Historical Artist - Washington Allston (1779 - 1843)
American painter, Washington Allston was a leading figure of the Romantic movment in the United
States. He lived and worked mostly in Boston, although he traveled to Europe twice. From 1801 to
1808, he studied in London under Benjamin West and then returned to Europe again from 1811 to
1818. His later work consists mainly of landscape, putting the emphasis on mood rather than
observation. Also a writer, Allston produced poetry, novels, and art treatises.
Allston was sometimes called the "American Titian" because his style resembled the
great Venetian Renaissance artists in their display of dramatic color contrasts. His work
greatly influenced the development of U.S. landscape painting. Also, the themes of many of his
paintings were drawn from literature, especially Biblical stories.

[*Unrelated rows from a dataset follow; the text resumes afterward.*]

(* ===== verification/Selection.v ===== *)
(** * The wallet's choice of proofs (crates/cdk/src/wallet/proofs.rs)

    [Wallet::select_proofs] picks proofs that cover an amount: all proofs of
    inactive keysets, then one proof for each part of the split of the amount,
    then halves and quarters of the parts that are missing, then the closest
    larger proof; what is superfluous is dropped again.

    A [HashSet] of proofs is the list of its elements in the order in which
    they were inserted, and [iter] is the order in which the set is read out;
    the map of keyset fees is the list of its entries in the order in which it
    is read.  The counter [n] of the third step is an [i32], which wraps around
    in a release build. *)
From Stdlib Require Import ZArith.
From stdpp Require Import base numbers list sorting strings gmap.
From S2P Require Import Prelude Amount Nuts States.
Import Nut00.

Local Open Scope N_scope.
Local Open Scope res_scope.

Module Selection.
Section defs.
Context {CR : Crypto} {PD : EqDecision Proof} (iter : list Proof -> list Proof).

Inductive Error := InsufficientFunds | SumFailed (e : Amount.Error) | SplitFailed (e : Amount.Error).

Definition total (proofs : list Proof) : res Error N := map_err SumFailed (total_amount proofs).

(** [KeysetFeeAndAmounts]. *)
Definition KeysetFeeAndAmounts : Type := list (Id * Amount.FeeAndAmounts).

(** [sort_by(|a, b| a.cmp(b).reverse())]: stable, by amount, descending. *)
Fixpoint insert_by (le : N -> N -> bool) (p : Proof) (l : list Proof) : list Proof :=
  match l with
  | [] => [p]
  | q :: l' => if le (amount p) (amount q) then p :: l else q :: insert_by le p l'
  end.
Definition sort_desc (l : list Proof) : list Proof := foldr (insert_by (fun a b => b <=? a)) [] l.
(** [sort_by(|a, b| a.amount.cmp(&b.amount))]. *)
Definition sort_asc (l : list Proof) : list Proof := foldr (insert_by N.leb) [] l.

(** [HashSet::insert]. *)
Definition set_insert (s : list Proof) (p : Proof) : list Proof := if decide (p ∈ s) then s else s ++ [p].

(** The closure [select_proof]. *)
Fixpoint scan (selected proofs : list Proof) (target : N) (exact : bool) (last_proof : option Proof) : option Proof :=
  match proofs with
  | [] => last_proof
  | p :: proofs' =>
      if decide (p ∈ selected) then scan selected proofs' target exact last_proof
      else if amount p =? target then Some p
      else if negb exact && (target <? amount p) then scan selected proofs' target exact (Some p)
      else if amount p <? target then last_proof
      else scan selected proofs' target exact last_proof
  end.

Definition select_proof (proofs : list Proof) (target : N) (exact : bool) (selected : list Proof) : bool * list Proof :=
  match scan selected proofs target exact None with
  | Some p => (true, set_insert selected p)
  | None => (false, selected)
  end.

(** One part of the split after the other. *)
Fixpoint select_optimal (proofs : list Proof) (parts : list N) (selected : list Proof) (remaining : list N)
    : list Proof * list N :=
  match parts with
  | [] => (selected, remaining)
  | part :: parts' =>
      match select_proof proofs part true selected with
      | (true, selected') => select_optimal proofs parts' selected' remaining
      | (false, _) => select_optimal proofs parts' selected (remaining ++ [part])
      end
  end.

Fixpoint select_per_keyset (proofs : list Proof) (target : N) (fees : KeysetFeeAndAmounts) (selected : list Proof)
    (remaining : list N) : res Error (list Proof * list N) :=
  match fees with
  | [] => Ok (selected, remaining)
  | (_, fa) :: fees' =>
      let? parts := map_err SplitFailed (Amount.split target fa) in
      let '(selected, remaining) := select_optimal proofs parts selected remaining in
      select_per_keyset proofs target fees' selected remaining
  end.

(** [for _ in 0..n]: the number of proofs found, at most [n].  Every round but
    the last finds another of the proofs, which bounds the [rounds]. *)
Fixpoint select_n (rounds : nat) (proofs : list Proof) (target : N) (n : Z) (selected : list Proof) : nat * list Proof :=
  match rounds with
  | O => (O, selected)
  | S rounds' =>
      if (n <=? 0)%Z then (O, selected)
      else
        match select_proof proofs target true selected with
        | (true, selected') => let '(count, s) := select_n rounds' proofs target (n - 1) selected' in (S count, s)
        | (false, _) => (O, selected)
        end
  end.

Definition i32_wrap (z : Z) : Z := ((z + 2 ^ 31) mod 2 ^ 32 - 2 ^ 31)%Z.

(** [while let Some(curr_amount) = target_amount.checked_div(2)]: the quotient
    of a 64-bit number reaches zero within 64 rounds.  The result says whether
    the amount was found. *)
Fixpoint select_halves (rounds : nat) (proofs : list Proof) (target : N) (n : Z) (selected : list Proof)
    : bool * list Proof :=
  match rounds with
  | O => (false, selected)
  | S rounds' =>
      let curr_amount := target / 2 in
      if curr_amount =? 0 then (false, selected)
      else
        let '(count, selected) := select_n (S (length proofs)) proofs curr_amount n selected in
        let n := i32_wrap (n - Z.of_nat count) in
        if (n =? 0)%Z then (true, selected)
        else select_halves rounds' proofs curr_amount (i32_wrap (n * 2)) selected
  end.

Definition select_remaining (proofs : list Proof) (selected : list Proof) (remaining_amount : N) : list Proof :=
  match select_halves 64 proofs remaining_amount 2 selected with
  | (true, selected) => selected
  | (false, selected) => snd (select_proof proofs remaining_amount false selected)
  end.

(** The recursive calls are on shorter lists; [fuel] is the length. *)
Fixpoint least_over (fuel : nat) (proofs : list Proof) (target : N) : res Error (list Proof) :=
  let? total_amount := total proofs in
  if total_amount <? target then Err InsufficientFunds
  else if Nat.eqb (length proofs) 1 then Ok proofs
  else
    (fix loop (ixs : list nat) : res Error (list Proof) :=
      match ixs with
      | [] => Ok proofs
      | i :: ixs' =>
          let left := take i proofs in
          let right := drop i proofs in
          let? left_amount := total left in
          let? right_amount := total right in
          match fuel with
          | O => Panic
          | S fuel' =>
              if (target <=? left_amount) && (target <=? right_amount) then
                match least_over fuel' left target, least_over fuel' right target with
                | Ok left_proofs, Ok right_proofs =>
                    let? left_total := total left_proofs in
                    let? right_total := total right_proofs in
                    if left_total <? right_total then Ok left_proofs else Ok right_proofs
                | Ok left_proofs, Err _ => Ok left_proofs
                | Err _, Ok right_proofs => Ok right_proofs
                | Err _, Err _ => Err InsufficientFunds
                | _, _ => Panic
                end
              else if target <=? left_amount then least_over fuel' left target
              else if target <=? right_amount then least_over fuel' right target
              else loop ixs'
          end
      end) (seq 1 (length proofs - 1)).

Definition select_least_amount_over (proofs : list Proof) (target : N) : res Error (list Proof) :=
  least_over (length proofs) proofs target.

(** What [select_proofs] has when it comes to the fees: a result to return at
    once, or the sorted proofs and the selection. *)
Inductive Choice := Done (selected : list Proof) | Chosen (proofs selected : list Proof).
Definition chosen (c : Choice) : list Proof := match c with Done s | Chosen _ s => s end.

Definition choose (target : N) (proofs : list Proof) (active_keyset_ids : list Id) (fees : KeysetFeeAndAmounts)
    : res Error Choice :=
  if target =? 0 then Ok (Done [])
  else
    let? available := total proofs in
    let? _ := ensure (target <=? available) InsufficientFunds in
    let proofs := sort_desc proofs in
    let selected := fold_left set_insert (filter (fun p => is_active p active_keyset_ids = false) proofs) [] in
    let? inactive := total selected in
    if target <=? inactive then Ok (Done (iter selected))
    else
      let? (selected, remaining) := select_per_keyset proofs target fees selected [] in
      match remaining with
      | [] => Ok (Chosen proofs (iter selected))
      | _ =>
          let selected := iter (fold_left (select_remaining proofs) remaining selected) in
          let? total_amount := total selected in
          let? selected :=
            (if negb (total_amount =? target) && Nat.ltb 1 (length selected)
             then select_least_amount_over (sort_desc selected) target
             else Ok selected) in
          Ok (Chosen proofs selected)
      end.

(** [include_fees]; a fee that cannot be calculated counts as zero. *)
Definition include_fees (target : N) (proofs selected : list Proof) (active_keyset_ids : list Id)
    (fees : KeysetFeeAndAmounts) : res Error (list Proof) :=
  let? fee := match Fees.calculate_fee (count_by_keyset selected) (list_to_map ((fun kv => (kv.1, Amount.fee kv.2)) <$> fees)) with
              | Ok f => Ok f | Err _ => Ok 0 | Panic => Panic
              end in
  let? total_amount := total selected in
  let? net_amount := map_err SumFailed (Amount.sub total_amount fee) in
  if target <=? net_amount then Ok selected
  else
    let? remaining_amount := map_err SumFailed (Amount.sub target net_amount) in
    let remaining_proofs := filter (fun p => p ∉ selected) proofs in
    let? more := choose remaining_amount remaining_proofs active_keyset_ids [] in
    Ok (selected ++ chosen more).

Definition select_proofs (target : N) (proofs : list Proof) (active_keyset_ids : list Id) (fees : KeysetFeeAndAmounts)
    (with_fees : bool) : res Error (list Proof) :=
  let? c := choose target proofs active_keyset_ids fees in
  match c with
  | Done selected => Ok selected
  | Chosen proofs selected =>
      if with_fees then include_fees target proofs selected active_keyset_ids fees else Ok selected
  end.

(** [select_exact_proofs]; [get(..).map(|f| f.fee()).unwrap_or_default()] is the
    rate per thousand, taken as an amount. *)
Definition keyset_fee (fees : KeysetFeeAndAmounts) (id : Id) : N :=
  match head (filter (fun kv => kv.1 = id) fees) with Some (_, fa) => Amount.fee fa | None => 0 end.

Definition select_exact_proofs (target : N) (proofs : list Proof) (active_keyset_ids : list Id) (fees : KeysetFeeAndAmounts)
    (with_fees : bool) : res Error (list Proof * option (Proof * N)) :=
  let? input_proofs := select_proofs target proofs active_keyset_ids fees with_fees in
  let? total_for_proofs := match total_amount input_proofs with Ok t => Ok t | Err _ => Ok 0 | Panic => Panic end in
  if target <? total_for_proofs then
    let sorted := sort_asc input_proofs in
    match last sorted with
    | None => Ok (sorted, None)
    | Some p =>
        match (a ← Amount.checked_sub total_for_proofs (amount p);
               b ← Amount.checked_add a (keyset_fee fees (keyset_id p));
               Amount.checked_sub target b) with
        | Some exact => Ok (removelast sorted, Some (p, exact))
        | None => Ok (sorted, None)
        end
    end
  else Ok (input_proofs, None).

End defs.
End Selection.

His artistic genius was much admired by Samuel Taylor Coleridge, and Ralph Waldo Emerson was
strongly influenced by his paintings and poems, but so were both Margaret Fuller and Sophia
Peabody, wife of Nathaniel Hawthorne. The influential critic and editor Rufus Wilmot Griswold
dedicated his famous anthology The Poets and Poetry of America to Allston in 1842. Poet
Henry Wadsworth Longfellow, 17 years after Allston's death, wrote that: "One man may
sweeten a whole time. I never pass through Cambridge Port without thinking of Allston. His
memory is the quince in the drawer and perfumes the atmosphere."
Boston painter William Morris Hunt was an admirer of Allston's work, and in 1866 founded the
Allston Club in Boston, and in his arts classes passed on to his students his knowledge of
Allston's techniques.
Washington Allston coined the term "objective correlative," which T. S. Eliot
described as a situation or a chain of events that acts as a formula and is used in art to evoke
emotion.
The west Boston, Massachusetts neighborhood of Allston is named after him.